Elevated expression and aberrant activation of Ras have been implicated in breast cancer aggressiveness. H‐Ras, but not N‐Ras, induces breast cell invasion. A crucial link between lipid rafts and H‐Ras function has been suggested. This study sought to identify the lipid raft protein(s) responsible for H‐Ras‐induced tumorigenicity and invasiveness of breast cancer. We conducted a comparative proteomic analysis of lipid raft proteins from invasive MCF10A human breast epithelial cells engineered to express active H‐Ras and non‐invasive cells expressing active N‐Ras. Here, we identified a lipid raft protein flotillin‐1 as an important regulator of H‐Ras activation and breast cell invasion.

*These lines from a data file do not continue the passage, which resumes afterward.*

Lemma resetUnprofiledEdge_updated bSrc bDst e :
  rangeUpdated e (resetUnprofiledEdge bSrc bDst e).
Proof.
  unfold resetUnprofiledEdge.
  destruct (negb (hasProfileWeight bSrc) || negb (hasProfileWeight bDst));
    [| apply rangeUpdated_refl].
  repeat split. intros _. exact BB_ZERO_le_MAX.
Qed.

Lemma initEdgeBySource_updated slop bSrc e us r :
  initEdgeBySource slop bSrc e us = Some r -> rangeUpdated e r.1.2.
Proof.
  unfold initEdgeBySource.
  pose proof (setEdgeWeightMinChecked_updated e (bbWeight bSrc) slop us) as Hmin.
  pose proof (setEdgeWeightMaxChecked_updated e (bbWeight bSrc) slop us) as Hmax.
  destruct (setEdgeWeightMinChecked e (bbWeight bSrc) slop us) as [[ok1 e1] us1].
  pose proof (setEdgeWeightMaxChecked_updated e1 (bbWeight bSrc) slop us1) as Hmax1.
  destruct (setEdgeWeightMaxChecked e1 (bbWeight bSrc) slop us1) as [[ok2 e2] us2].
  simpl in Hmin, Hmax1.
  destruct (bbJumpKind bSrc); try discriminate;
    try (intros [= <-]; simpl; exact (rangeUpdated_trans _ _ _ Hmin Hmax1));
    (destruct (w_gt (edgeWeightMax e) (bbWeight bSrc)); intros [= <-];
     [exact Hmax | apply rangeUpdated_refl]).
Qed.

Lemma capEdgeByDest_updated slop bDstWeight e us :
  rangeUpdated e (capEdgeByDest slop bDstWeight e us).1.2.
Proof.
  unfold capEdgeByDest. destruct (w_gt (edgeWeightMax e) bDstWeight);
    [apply setEdgeWeightMaxChecked_updated | apply rangeUpdated_refl].
Qed.

Lemma initEdge_updated bSrc bDst bDstWeight e acc e' acc' :
  flow_state (initEdge GetSlopFraction bSrc bDst bDstWeight e acc)
  = Some (e', acc') ->
  rangeUpdated e e' /\ acc'.2 = S acc.2.
Proof.
  unfold initEdge.
  destruct (initEdgeBySource _ bSrc _ acc.1) as [[[ok1 e1] us1] |] eqn:Hsrc;
    [| discriminate].
  apply initEdgeBySource_updated in Hsrc. simpl in Hsrc.
  pose proof (capEdgeByDest_updated (w_add (GetSlopFraction bSrc bDst) 1) bDstWeight
                e1 us1) as Hcap.
  destruct (capEdgeByDest _ bDstWeight e1 us1) as [[ok2 e2] us2]. simpl in Hcap.
  assert (Hr : rangeUpdated e e2).
  { apply (rangeUpdated_trans _ (resetUnprofiledEdge bSrc bDst e));
      [apply resetUnprofiledEdge_updated |].
    exact (rangeUpdated_trans _ _ _ Hsrc Hcap). }
  destruct (ok1 && ok2); simpl; intros [= <- <-]; split; try exact Hr; reflexivity.
Qed.
(** * gssapi_ext.h: the GGF extensions of the GSS-API binding

    The header [src/java.security.jgss/share/native/libj2gss/gssapi_ext.h]
    declares one structure ([gss_buffer_set_desc]), one macro
    ([GSS_C_NO_BUFFER_SET]) and two prototypes ([gss_release_buffer_set],
    [gss_inquire_sec_context_by_oid]), wrapped in preprocessor conditionals.

    What the header "executes" is the translation of its lines by the C
    preprocessor and compiler: every line is embedded below as a transformer
    of the state of the translation unit (macro table, packing stack, linkage
    nesting, declared types and functions), and [gssapi_ext_h] is the header
    read top to bottom.  Values of the declared types are embedded as a Rocq
    record and pointers into a small typed memory. *)

From Stdlib Require Import ZArith NArith List Lia.
From stdpp Require Import base option list gmap strings.

Open Scope string_scope.

(** ** C types as the header spells them *)

Inductive ctype : Type :=
  | TNamed (name : string)      (* a typedef name: size_t, OM_uint32, ... *)
  | TStruct (tag : string)      (* struct tag *)
  | TPtr (t : ctype)            (* t *  *)
  | TConst (t : ctype).         (* const t *)

#[global] Instance ctype_eq_dec : EqDecision ctype.
Proof. solve_decision. Defined.

(** ** Macros *)

(** The replacement list of an object-like macro, as far as this header
    and its conditionals look at it. *)
Inductive macro_body : Type :=
  | MEmpty                          (* #define X *)
  | MInt (z : Z)                    (* #define X 1 *)
  | MCast (t : ctype) (z : Z)       (* #define X ((t) z) *)
  | MTokens (s : string).           (* anything else, e.g. __declspec(dllimport) *)

#[global] Instance macro_body_eq_dec : EqDecision macro_body.
Proof. solve_decision. Defined.

(** ** Results of translation: a state or a diagnostic that stops it *)

Inductive result (A : Type) : Type :=
  | Ok (a : A)
  | Err (msg : string).
Arguments Ok {A} a.
Arguments Err {A} msg.

Definition is_ok {A} (r : result A) : bool :=
  match r with Ok _ => true | Err _ => false end.

(** ** Declarations recorded in a translation unit *)

Inductive linkage : Type := LinkC | LinkCxx.

#[global] Instance linkage_eq_dec : EqDecision linkage.
Proof. solve_decision. Defined.

(** A structure definition, with the [#pragma pack] value in force where it
    was defined ([None]: no packing, members keep their natural alignment). *)
Record struct_decl : Type := {
  sd_fields : list (string * ctype);
  sd_pack : option N
}.

(** A function prototype.  [fd_import] is what [GSS_DLLIMP] expanded to;
    parameter names are the ones the header gives in comments. *)
Record fun_decl : Type := {
  fd_import : macro_body;
  fd_ret : ctype;
  fd_params : list (ctype * string);
  fd_linkage : linkage
}.
(* ===== verification/Prelude.v ===== *)
(** * Kitsu firmware: verification library

    A shallow embedding of the security and radio core of the Kitsu firmware
    (src/src/, C++17 for the ESP32-S3) with the properties that make it correct.
    This file is the root: its comment documents the whole library, its body is
    the prelude the other files share.

    ** The program and what is modelled

    Kitsu is a pocket companion on a Heltec V3 board.  A phone talks to it over
    an encrypted and bonded BLE link, other devices over LoRa.  The parts below
    are modelled; each bullet names the library files and the C++ they follow.

    - Firmware updates over BLE (kitsu_ble_ota.h/.cpp).  [OtaCodec]: manifest,
      request, hexadecimal, base64url, version and decimal parsers.  [Crc],
      [Sha256]: the journal checksum and the streaming hash.  [OtaPlatform]: the
      virtual platform interface as a class, its ESP32 adapter over the ESP-IDF
      calls, and an instance that logs every call.  [Ota]: class KitsuBleOta,
      one definition per member function, statement by statement.
    - The flash layout the updater relies on (kitsu_flash_layout.h/.cpp):
      [FlashLayout].
    - Roles and authorization (kitsu_controller_permissions.h/.cpp): [Permissions].
    - The device identity and the table of paired controllers
      (kitsu_device_security.h/.cpp): [DeviceSecurity], class KitsuDeviceSecurity over
      its storage and cryptography interfaces.
    - Nearby-pet packets (kitsu_nearby_protocol.h/.cpp): [NearbyProtocol].
    - Repeat evidence: [RepeatWire] (kitsu_repeat_wire.h/.cpp), [RepeatSource] and
      [ChannelRepeat] (kitsu_channel_repeat_tracker.h/.cpp), [AdvertRepeat]
      (kitsu_advert_repeat_tracker.h/.cpp).
    - The radio: [MeshConfig] (kitsu_mesh_config.h/.cpp: settings, their record and
      store, the session gate), [RadioPolicy] (kitsu_tx_turnaround.h,
      kitsu_rx_rearm_policy.h, kitsu_radio_irq_poll.h) and [RadioGate] (class
      GatedCustomSX1262Wrapper of kitsu_mesh_transport.cpp).
    - Deferred writes (kitsu_storage_retry.h/.cpp): [StorageRetry].
    - The phone protocol (kitsu_companion_protocol.h/.cpp): [CompanionText] (numbers,
      base64url, UTF-8), [CompanionJson] (the JSON syntax check), [LengthFrame] (the
      frame assembler), [CompanionProtocol] (envelopes, transcript proofs, keys).
    - The BLE session (kitsu_ble_session.h/.cpp): [ControlJson] (its control frames)
      and [BleSession], class KitsuBleSession: handshake, pairing, authenticated
      requests, closing and back-off.
    - Actions of the phone (kitsu_ble_action.h/.cpp): [FlatJson] (string tokens, shared
      with the session), [BleAction] (decoder, digest, receipt), [ActionReplay] (the
      replay ledger); [ActionRuntime], the handler applyAction of main.cpp.
    - The companion: [Pack], class CompanionPack (companion_pack.h/.cpp: the pack
      partition, its validation, clips and their timeline); [CoreState], the core
      record of main.cpp; [Replacement] (companion_replacement_intent.h/.cpp,
      kitsu_legacy_connectivity_retirement.h/.cpp: the flasher's transaction record and
      the clean-up of the partition it is in); [PackBoot], the part of setup() of
      main.cpp that keeps, replaces or blocks the companion.
    - Wall time (kitsu_clock.h/.cpp): [Clock], class KitsuClock, the calendar and texts
      it uses and the one-button editor; [ClockStore], how main.cpp stores it, sets it
      from the phone, the network and the editor, and applies it; [MainJson], the
      request bodies and record templates of main.cpp this needs.
    - The focus timer (kitsu_focus_session.h/.cpp): [Focus], class FocusSession.

    They interact as in the program: [Ota] uses [OtaCodec], [Sha256], [Crc] and
    the layout constants through the [OtaPlatform] interface; [DeviceSecurity]
    stores the roles of [Permissions]; the trackers share [RepeatWire] and
    [RepeatSource]; [RadioGate] decides with the gate of [MeshConfig] and sends
    with the turnaround of [RadioPolicy].  [BleSession] verifies envelopes and proofs
    with [CompanionProtocol], asks [Permissions] and [BleAction] before it calls its
    delegate (interface [BleOperationDelegate]), and keeps controllers in
    [DeviceSecurity]; [ActionRuntime] is one such operation and keeps its ledger with
    [ActionReplay], [ClockStore.syncClock] another.

    ** How the code is represented

    A [w]-bit unsigned integer is a [Z] in range, its wrap-around written with
    [u8] to [u64], a signed cast with [s32]; bytes are [list Z]; a pointer that
    may be null is an [option]; an enumeration cast from an untrusted byte stays
    that byte.  A class is a record of its members with one setter per
    assignment; members that change state are computations of the state monad
    [M] below over (members * world), in statement order, early returns as
    branches.  Interfaces and library calls are classes over an abstract world;
    what is assumed of them are the laws of a second class ([KeyedStore],
    [TimedHw], [ReliableStore], ...), each discharged by a simulated instance on
    which the witnesses run.  [wp] and the tactic [wp_step] run a computation
    symbolically.

    Loops that do not recurse on data carry fuel: reading an image in chunks
    uses [Ota.hashFuel], one more than the number of chunks; the turnaround uses
    [RadioPolicyFacts.turnaroundFuel], one iteration per clock tick of its
    timeout, and [turnaround_balanced] proves it enough; the fuel of
    [RadioGate.startSendRaw] is arbitrary, because what it may start does not
    depend on the loop ending; the member and string loops of the parsers consume a
    byte per turn and carry the length of their input; the control parser recurses
    on the room left for members.  [Pack.payloadFuel] is the number of 512-byte chunks
    of a pack, [Replacement.verifyChunks] that of the retired partition.

    ** What is proved

    - Updater ([OtaTrace], [OtaInvariant], [OtaSafety], [OtaFrame], [OtaHistory],
      [OtaJournal]).  An invariant relates the members to the log of platform
      calls over every run: image bytes are written only after a verified
      signature; a slot is selected for boot only when it hashed to the signed
      digest; only the inactive slot is touched; a new image is confirmed only if
      it is the one the journal describes and only after thirty healthy seconds;
      restarts wait; the journal read back is the journal written.
    - Codecs ([OtaCodecFacts], [OtaSemver], [OtaManifest], [NearbyFacts],
      [RepeatWireFacts], [MeshConfigFacts], [DeviceSecurityFacts]): each decoder
      accepts exactly what its reference encoder produces; damage is detected;
      the streaming hash is SHA-256.
    - Controller table ([DeviceSecurityProtocol], [DeviceSecurityBoot]): the
      two-slot protocol commits, revokes without trace and boots the newest
      record, also when a write fails.
    - Permissions: the registry is closed and a caretaker stays below the owner.
    - Trackers ([ChannelRepeatFacts], [AdvertRepeatFacts]): copies are counted
      for the right transmission, lifecycles are neither lost nor duplicated, and
      the advert tracker refines a five-state lifecycle.
    - Radio ([RadioPolicyFacts], [RadioGateFacts]): every turnaround ends,
      balanced; nothing is transmitted without authorization, and with the
      session gate closed the number of transmissions is bounded by approvals
      and the reply rate.
    - Phone protocol ([CompanionTextFacts], [CompanionJsonFacts], [LengthFrameFacts],
      [CompanionProtocolFacts], [ControlJsonFacts]): the codecs are exact, a split
      frame is reassembled, an envelope is read back by the receiver with the key and
      sequence number it was made for and by nobody else, no two transcripts share a
      MAC input.
    - BLE session ([SessionTrace], [SessionRun], [SessionFacts], [SessionPairing], on
      the runs of [SessionSim]): over any sequence of calls, with
      the rest of the program acting in between, the members are consistent; an
      operation sees only verified, authorized requests, in order; whoever is
      authenticated proved the root of a stored controller; a controller is added
      only after confirmation on the device; three failed proofs lock the handshake
      for thirty seconds; a closing link is dropped.
    - Actions ([BleActionFacts], [ActionReplayFacts], [ActionRuntimeFacts]): an
      accepted command can be replayed and its digest binds it; the ledger stays
      well formed; over restarts and power losses a command has its effect at most
      once.
    - Storage: saved settings are what the next start loads; retries keep their
      backoff.
    - The companion ([PackFacts], [CoreStateFacts], [PackBootFacts], [PackBootSafe], on the device of [PackBootSim]): an accepted pack plays every
      clip by its reference timeline, never reads outside its partition and never
      fails at run time; the core record is read back as written; the stored companion
      is replaced only by exactly the pack of a committed transaction, and a committed
      replacement survives any number of failed writes and power losses and is finished
      by the first start that meets none.  Power loss is part of the laws of
      [PackBootFacts]: after it no call changes anything and what it returns is
      arbitrary.
    - Wall time ([ClockCalendar], [ClockFacts], [ClockStoreFacts]): the calendar
      arithmetic counts days as leap years do; texts round-trip; the clock of wrapping
      32-bit samples behaves as one of unbounded time; a trusted reading is the last
      setting plus the time passed; the editor commits what it shows.  A change of the
      clock that stands is what a restart finds, one that is refused leaves the clock
      and the next snapshot's number as they were; it is refused when a millisecond
      passes before its snapshot is taken.
    - The focus timer ([FocusFacts]): it refines a timer of unbounded time over any
      calls, and a session ends once, at its time, however rarely it is ticked.

    ** Not modelled

    Of the application shell main.cpp only applyAction, the core record, the start of
    the companion and the keeping of the clock are modelled (not its serial commands, nor
    how it stores the focus record); the rest, the display, input and assets are I/O.  BLE
    GATT, Wi-Fi, TLS and the ESP32 adapters are calls into ESP-IDF and NimBLE.  The rest of kitsu_mesh_transport.cpp drives the vendored MeshCore stack
    (src/lib/MeshCore), which is left out with all third-party code.  Ed25519,
    AES-GCM, HMAC, HKDF and the hash behind channel digests are parameters.  Games,
    progression, dialogue and presentation have no bearing on the properties
    above.  The NVS clean-up before pairing, the encounter codec and the discovery
    journal are left out. *)

From stdpp Require Export prelude strings.
From Stdlib Require Export ZArith Lia.
From Stdlib Require Import Ascii.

Flotillin‐1 was required for epidermal growth factor‐induced activation of H‐Ras, but not that of N‐Ras, in MDA‐MB‐231 triple‐negative breast cancer (TNBC) cells. Flotillin‐1 knockdown inhibited the invasiveness of MDA‐MB‐231 and Hs578T TNBC cells in vitro and in vivo . In xenograft mouse tumor models of these TNBC cell lines, we showed that flotillin‐1 played a critical role in tumor growth. Using human breast cancer samples, we provided clinical evidence for the metastatic potential of flotillin‐1. Membrane staining of flotillin‐1 was positively correlated with metastatic spread ( p  = 0.013) and inversely correlated with patient disease‐free survival rates ( p  = 0.005). Expression of flotillin‐1 was associated with H‐Ras in breast cancer, especially in TNBC ( p  < 0.001). Our findings provide insight into the molecular basis of Ras isoform‐specific interplay with flotillin‐1, leading to tumorigenicity and aggressiveness of breast cancer.